= Sant'Egidio, Fontanella =

Former church in Italy

Sant'Egidio is a former monastic chapel or church, once part of a Cluniac abbey, located in a rural district in the town limits of Fontanella, province of Bergamo, region of Lombardy, Italy. The structure retains Romanesque architectural elements and has frescoes dating from the 12th and 15th centuries. Some of the frescoes were by Cristoforo Baschenis il Vecchio.

==History==
Under the patronage of Alberto da Prezzate, a church and a monastery at this site was first begun in 1080. However the remote location appears to have only housed the monastery by the 12th-century.

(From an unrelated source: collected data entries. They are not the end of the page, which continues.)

#[export] Instance flow_dec a b : Decision (flow a b).
Proof.
  refine (cast_if (decide (flow_allowed a b = true)));
    by rewrite <- flow_allowed_spec.
Defined.

Lemma status_of_name_name s : status_of_name (status_name s) = Some s.
Proof. by destruct s. Qed.

Lemma status_name_of_name n s : status_of_name n = Some s -> status_name s = n.
Proof.
  unfold status_of_name. repeat case_decide; intros [=<-]; by subst.
Qed.

Lemma status_of_name_is_Some n :
  is_Some (status_of_name n) <-> n ∈ status_names.
Proof.
  unfold status_names. rewrite !elem_of_cons, elem_of_nil. split.
  - intros [s <-%status_name_of_name]. destruct s; cbn; tauto.
  - intros [->|[->|[->|[->|[]]]]]; by eexists.
Qed.

Lemma flow_rank a b : flow a b -> (rank a < rank b)%nat.
Proof. destruct 1; cbn; lia. Qed.

Lemma rejected_terminal : terminal Rejected.
Proof. intros s' H. inversion H. Qed.

Lemma completed_terminal : terminal Completed.
Proof. intros s' H. inversion H. Qed.

(** A path of the flow. *)
Inductive path : Status -> list Status -> Prop :=
| path_nil s : path s []
| path_cons s s' l : flow s s' -> path s' l -> path s (s' :: l).

Lemma path_rank s l : path s l -> (rank s + length l <= 2)%nat.
Proof.
  induction 1 as [s|s s' l Hf _ IH]; cbn.
  - destruct s; cbn; lia.
  - apply flow_rank in Hf. lia.
Qed.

The monastery suffered from the schismatic disputes of this period. This was compounded by the plague in 1348, which meant the abbey in 1350 only housed six monks. The abbey did not fare well under the Visconti, who were eager to diminish the income of the abbey. In 1428, Bergamo vell under Venetian rule, and the republic helped restore some of the abbeys in the region. In 1451, the prior of the abbey was also to bishop of Bergamo, Giovanni Barozzi. In 1473, pope Sixtus IV closed the monastery of Fontanella.

In 1998, the bishop of Bergamo, Roberto Amadei made this a cappella vescovile (bishop's chapel), assigned a rector, and began a restoration.